(** C8. When the backend's pick succeeds, [get_random_ua] returns the
    picked entry and leaves the random state where the pick left it.  With
    fewer than 100 entries in the pool, the call logs one warning, with the
    pool size and the configured categories; with a full pool it logs
    nothing.  The value returned is the same either way. *)
Theorem random_small_pool_warning
    `{random_user_agent} (settings : gmap string pyval) (w0 w0' : world unit)
    (p : RandomUserAgentProvider.t) (l : list LogRecord) (g g' : Rng)
    (v : pyval) :
  RandomUserAgentProvider.__init__ settings w0 = (Ok p, w0') ->
  UserAgent.get_random_user_agent (RandomUserAgentProvider._ua p) g
  = (Ok v, g') ->
  exists filters,
    settings !! "RANDOMUSERAGENT_RANDOM_UA_TYPE" = Some (PyDict filters) /\
    ((length (UserAgent.user_agents (RandomUserAgentProvider._ua p)) < 100)%nat ->
     RandomUserAgentProvider.get_random_ua (World p l g)
     = (Ok v,
        World p
          (l ++ [mkLog WARNING
                   "Only '%s' UAs matched those criterions: '%s'. Try using less restrictive ones"
                   [PyInt (Z.of_nat
                             (length (UserAgent.user_agents
                                        (RandomUserAgentProvider._ua p))));
                    PyStr (String.concat " | " (map fst filters))]])
          g')) /\
    ((100 <= length (UserAgent.user_agents (RandomUserAgentProvider._ua p)))%nat ->
     RandomUserAgentProvider.get_random_ua (World p l g)
     = (Ok v, World p l g')).
Proof.
  intros Hinit Hpick.
  destruct (random_init_inv settings w0 w0' p Hinit)
    as (filters & params & Hget & _ & Hp).
  assert (Htype : RandomUserAgentProvider._ua_type p = PyDict filters)
    by (subst p; reflexivity).
  exists filters. split; [| split].
  - unfold settings_get in Hget.
    destruct (settings !! "RANDOMUSERAGENT_RANDOM_UA_TYPE") as [x |];
      simpl in Hget; [congruence | discriminate Hget].
  - intros Hsmall.
    rewrite (random_get_picked p filters l g g' v Htype Hpick). simpl.
    apply Nat.ltb_lt in Hsmall. rewrite Hsmall. reflexivity.
  - intros Hfull.
    rewrite (random_get_picked p filters l g g' v Htype Hpick). simpl.
    apply Nat.ltb_ge in Hfull. rewrite Hfull. reflexivity.
Qed.

Lemma random_small_pool_warning_witness :
  let filters := [("hardware_types", PyStr "mobile")] in
  let p := RandomUserAgentProvider.mk (H := Sample.random_user_agent_lib)
             (Sample.filter_settings filters) (PyDict filters)
             (UserAgent.mk
                (take 100
                   (List.filter
                      (entry_matches (<["hardware_types" := "mobile"]> ∅))
                      load_user_agents))) in
  RandomUserAgentProvider.get_random_ua (World p [] [5])
  = (Ok (PyStr Sample.ua_android),
     World p
       [mkLog WARNING
          "Only '%s' UAs matched those criterions: '%s'. Try using less restrictive ones"
          [PyInt 2; PyStr "hardware_types"]]
       []).
Proof.
  intros filters p.
  destruct (random_small_pool_warning (H := Sample.random_user_agent_lib)
              (Sample.filter_settings filters) Sample.w0 Sample.w0 p
              [] [5]%nat [] (PyStr Sample.ua_android))
    as (filters' & Hkey & Hsmall & _).
  - rewrite (random_init_dict (H := Sample.random_user_agent_lib)
               (Sample.filter_settings filters) filters Sample.w0 eq_refl).
    reflexivity.
  - reflexivity.
  - assert (Hsame : filters' = filters).
    { assert (Hkey' : Sample.filter_settings filters
                      !! "RANDOMUSERAGENT_RANDOM_UA_TYPE"
                      = Some (PyDict filters)) by reflexivity.
      rewrite Hkey' in Hkey. inversion Hkey. reflexivity. }
    subst filters'. apply Hsmall. apply Nat.ltb_lt. reflexivity.
Defined.

(** C1, on the code.  On a constructed RandomUserAgentProvider whose
    candidate pool is empty, the backend's pick raises an index failure;
    [get_random_ua] catches it, logs at debug level, then asks the backend
    for the attribute named by [DEFAULT_UA_TYPE], the empty string, which
    does not exist: the call raises an attribute failure to its caller.
    The claim expects a string and no error. *)
Theorem random_empty_pool_raises
    `{random_user_agent} (settings : gmap string pyval) (w0 w0' : world unit)
    (p : RandomUserAgentProvider.t) (l : list LogRecord) (g : Rng) :
  RandomUserAgentProvider.__init__ settings w0 = (Ok p, w0') ->
  UserAgent.user_agents (RandomUserAgentProvider._ua p) = [] ->
  exists filters,
    settings !! "RANDOMUSERAGENT_RANDOM_UA_TYPE" = Some (PyDict filters) /\
    UserAgent.get_random_user_agent (RandomUserAgentProvider._ua p) g
    = (Raise IndexError, g) /\
    RandomUserAgentProvider.get_random_ua (World p l g)
    = (Raise AttributeError,
       World p
         (l ++ [mkLog DEBUG
                  "Couldn't retrieve UA type matching those criterions: '%s'. "
                  [PyStr "Beware of conflicting ones like 'ANDROID | COMPUTER' Using default: '%s'";
                   PyStr (String.concat " | " (map fst filters));
                   PyStr EmptyString]])
         g).
Proof.
  intros Hinit Hempty.
  destruct (random_init_inv settings w0 w0' p Hinit)
    as (filters & params & Hget & _ & Hp).
  assert (Htype : RandomUserAgentProvider._ua_type p = PyDict filters)
    by (subst p; reflexivity).
  exists filters. split; [| split].
  - unfold settings_get in Hget.
    destruct (settings !! "RANDOMUSERAGENT_RANDOM_UA_TYPE") as [x |];
      simpl in Hget; [congruence | discriminate Hget].
  - apply pick_empty. exact Hempty.
  - apply random_get_empty; assumption.
Qed.

Lemma random_empty_pool_raises_witness :
  let filters := [("hardware_types", PyStr "computer");
                  ("operating_systems", PyStr "android")] in
  let p := RandomUserAgentProvider.mk (H := Sample.random_user_agent_lib)
             (Sample.filter_settings filters) (PyDict filters)
             (UserAgent.mk []) in
  RandomUserAgentProvider.__init__ (H := Sample.random_user_agent_lib)
    (Sample.filter_settings filters) Sample.w0 = (Ok p, Sample.w0) /\
  RandomUserAgentProvider.get_random_ua (World p [] [5])
  = (Raise AttributeError,
     World p
       [mkLog DEBUG
          "Couldn't retrieve UA type matching those criterions: '%s'. "
          [PyStr "Beware of conflicting ones like 'ANDROID | COMPUTER' Using default: '%s'";
           PyStr "hardware_types | operating_systems";
           PyStr EmptyString]]
       [5]).
Proof.
  intros filters p.
  assert (Hinit :
    RandomUserAgentProvider.__init__ (H := Sample.random_user_agent_lib)
      (Sample.filter_settings filters) Sample.w0 = (Ok p, Sample.w0))
    by reflexivity.
  split; [exact Hinit |].
  destruct (random_empty_pool_raises (H := Sample.random_user_agent_lib)
              (Sample.filter_settings filters) Sample.w0 Sample.w0 p
              [] [5]%nat Hinit eq_refl)
    as (filters' & Hkey & _ & Hcall).
  assert (Hsame : filters' = filters).
  { assert (Hkey' : Sample.filter_settings filters
                    !! "RANDOMUSERAGENT_RANDOM_UA_TYPE"
                    = Some (PyDict filters)) by reflexivity.
    rewrite Hkey' in Hkey. inversion Hkey. reflexivity. }
  subst filters'. exact Hcall.
Defined.

(** C9. For each of the four providers, a call of [get_random_ua] leaves
    the instance it is called on as it was, whatever the call returns or
    raises: only the log and the random state may differ afterwards. *)
Theorem get_random_ua_preserves_instance :
  (forall w : world FixedUserAgentProvider.t,
     self (snd (FixedUserAgentProvider.get_random_ua w)) = self w) /\
  (forall (L : fake_useragent) (w : world FakeUserAgentProvider.t),
     self (snd (FakeUserAgentProvider.get_random_ua w)) = self w) /\
  (forall (L : faker) (w : world FakerProvider.t),
     self (snd (FakerProvider.get_random_ua w)) = self w) /\
  (forall (L : random_user_agent) (w : world RandomUserAgentProvider.t),
     self (snd (RandomUserAgentProvider.get_random_ua w)) = self w).
Proof.
  split; [| split; [| split]]; intros.
  - revert w. change (preserves_self FixedUserAgentProvider.get_random_ua).
    unfold FixedUserAgentProvider.get_random_ua. auto 12 with frame.
  - revert w. change (preserves_self FakeUserAgentProvider.get_random_ua).
    unfold FakeUserAgentProvider.get_random_ua. auto 12 with frame.
  - revert w. change (preserves_self FakerProvider.get_random_ua).
    unfold FakerProvider.get_random_ua. auto 12 with frame.
  - revert w. change (preserves_self RandomUserAgentProvider.get_random_ua).
    unfold RandomUserAgentProvider.get_random_ua. auto 12 with frame.
Qed.
(** Where the first part of an iteration leaves the cursor. *)
Lemma extract_block_cursor (e : ext) (nx : bool) (e1 : ext) :
  -1 <= ifrm (whdr e) -> 0 <= skip ->
  extract_block GIF_BIGE d amdf skip hlen e = Ret (nx, e1) ->
  (x_size e1 <= 0
   \/ (x_buff e < x_buff e1 /\ x_buff e1 + x_size e1 = x_buff e + x_size e))
  /\ (nx = true -> 0 < x_size e1).
Proof.
  intros Hi Hk. unfold extract_block. cbv zeta.
  destruct (u8 d (x_buff e) =? GIF_FHDM).
  - pose proof (LoadFrameHdr_cursor (x_buff e + 1) (x_size e - 1) (u8 d 10)
                  (u8 d (x_buff e + 1 + 8)) sizeof_GHDR) as Hh.
    destruct (_GIF_LoadFrameHdr (x_buff e + 1) (x_size e - 1) sizeof_FHDR (u8 d 10)
                (u8 d (x_buff e + 1 + 8)) sizeof_GHDR) as [[[cl b] s] cp].
    destruct Hh as (Hsum & Hb).
    destruct (ifrm (whdr e) + 1 >=? skip) eqn:E1.
    + apply Z.geb_le in E1.
      destruct (cl <=? 0).
      * intros H. injection H as <- <-. cbn. split; [lia | discriminate].
      * intros H. bind_as H y Hy. destruct y as [[[r b2] s2] o].
        pose proof (LoadFrame_safe GIF_BIGE d hlen b s (w_bptr (whdr e)) (blk e)) as Hs.
        cbn [w_bptr] in Hy. rewrite Hy in Hs. cbn [wp] in Hs.
        destruct Hs as (_ & _ & Hch).
        destruct (r <? 0) eqn:E3.
        -- injection H as <- <-. cbn. split; [lia | discriminate].
        -- apply Z.ltb_ge in E3. destruct (Hch E3) as (n & Hn & -> & ->).
           pose proof (chain_pos d n _ Hn).
           apply Ret_pair in H. destruct H as [<- <-]. cbn [x_buff x_size].
           split; [lia|]. intros H1. apply Z.ltb_lt in H1. exact H1.
    + intros H. injection H as <- <-. cbn. split; [lia | discriminate].
  - destruct (u8 d (x_buff e) =? GIF_EHDM).
    + destruct (u8 d (x_buff e + 1) =? GIF_FGCM).
      * intros H. injection H as <- <-. cbn. split; [lia | discriminate].
      * destruct ((u8 d (x_buff e + 1) =? GIF_AMDM) && amdf);
          intros H; injection H as <- <-; cbn; (split; [lia | discriminate]).
    + intros H. injection H as <- <-. cbn. split; [lia | discriminate].
Qed.

(** The second part of an iteration leaves the descriptor and the trace
    alone. *)
Lemma extract_step_block (e : ext) (x : ext + ext) :
  extract_step GIF_BIGE d amdf skip hlen e = Ret x ->
  exists nx e1,
    extract_block GIF_BIGE d amdf skip hlen e = Ret (nx, e1)
    /\ whdr (step_end x) = whdr e1 /\ trace (step_end x) = trace e1
    /\ match x with
       | inl e' =>
           (nx = true /\ e' = e1)
           \/ (x_buff e1 < x_buff e' /\ 0 < x_size e'
               /\ x_buff e' + x_size e' = x_buff e1 + x_size e1)
       | inr _ => True
       end.
Proof.
  unfold extract_step. cbv zeta. intros H. bind_as H y Hy. destruct y as [nx e1].
  exists nx, e1. split; [exact Hy|].
  destruct nx.
  - injection H as <-. cbn. auto.
  - destruct (u8 d (x_buff e) =? GIF_EOFM); [injection H as <-; cbn; auto|].
    bind_as H z Hz. destruct z as [[ok b] s].
    destruct (SkipChunk_sum d (x_buff e1) (x_size e1)) as (r & b' & s' & Hr & Hsum & Hlt & Hv).
    rewrite Hr in Hz. apply Ret_triple in Hz. destruct Hz as (<- & <- & <-).
    destruct (r =? 0) eqn:E; injection H as <-; cbn; [auto|].
    apply Z.eqb_neq in E. split; [reflexivity|]. split; [reflexivity|].
    right. lia.
Qed.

» Required action
Where the line holding "destruct Hh as (Hsum & Hb)." appears in the listing above, start reproducing exactly, and end with the line holding "- injection H as <-. cbn. auto.".

» Response to this task
    destruct Hh as (Hsum & Hb).
    destruct (ifrm (whdr e) + 1 >=? skip) eqn:E1.
    + apply Z.geb_le in E1.
      destruct (cl <=? 0).
      * intros H. injection H as <- <-. cbn. split; [lia | discriminate].
      * intros H. bind_as H y Hy. destruct y as [[[r b2] s2] o].
        pose proof (LoadFrame_safe GIF_BIGE d hlen b s (w_bptr (whdr e)) (blk e)) as Hs.
        cbn [w_bptr] in Hy. rewrite Hy in Hs. cbn [wp] in Hs.
        destruct Hs as (_ & _ & Hch).
        destruct (r <? 0) eqn:E3.
        -- injection H as <- <-. cbn. split; [lia | discriminate].
        -- apply Z.ltb_ge in E3. destruct (Hch E3) as (n & Hn & -> & ->).
           pose proof (chain_pos d n _ Hn).
           apply Ret_pair in H. destruct H as [<- <-]. cbn [x_buff x_size].
           split; [lia|]. intros H1. apply Z.ltb_lt in H1. exact H1.
    + intros H. injection H as <- <-. cbn. split; [lia | discriminate].
  - destruct (u8 d (x_buff e) =? GIF_EHDM).
    + destruct (u8 d (x_buff e + 1) =? GIF_FGCM).
      * intros H. injection H as <- <-. cbn. split; [lia | discriminate].
      * destruct ((u8 d (x_buff e + 1) =? GIF_AMDM) && amdf);
          intros H; injection H as <- <-; cbn; (split; [lia | discriminate]).
    + intros H. injection H as <- <-. cbn. split; [lia | discriminate].
Qed.

(** The second part of an iteration leaves the descriptor and the trace
    alone. *)
Lemma extract_step_block (e : ext) (x : ext + ext) :
  extract_step GIF_BIGE d amdf skip hlen e = Ret x ->
  exists nx e1,
    extract_block GIF_BIGE d amdf skip hlen e = Ret (nx, e1)
    /\ whdr (step_end x) = whdr e1 /\ trace (step_end x) = trace e1
    /\ match x with
       | inl e' =>
           (nx = true /\ e' = e1)
           \/ (x_buff e1 < x_buff e' /\ 0 < x_size e'
               /\ x_buff e' + x_size e' = x_buff e1 + x_size e1)
       | inr _ => True
       end.
Proof.
  unfold extract_step. cbv zeta. intros H. bind_as H y Hy. destruct y as [nx e1].
  exists nx, e1. split; [exact Hy|].
  destruct nx.
  - injection H as <-. cbn. auto.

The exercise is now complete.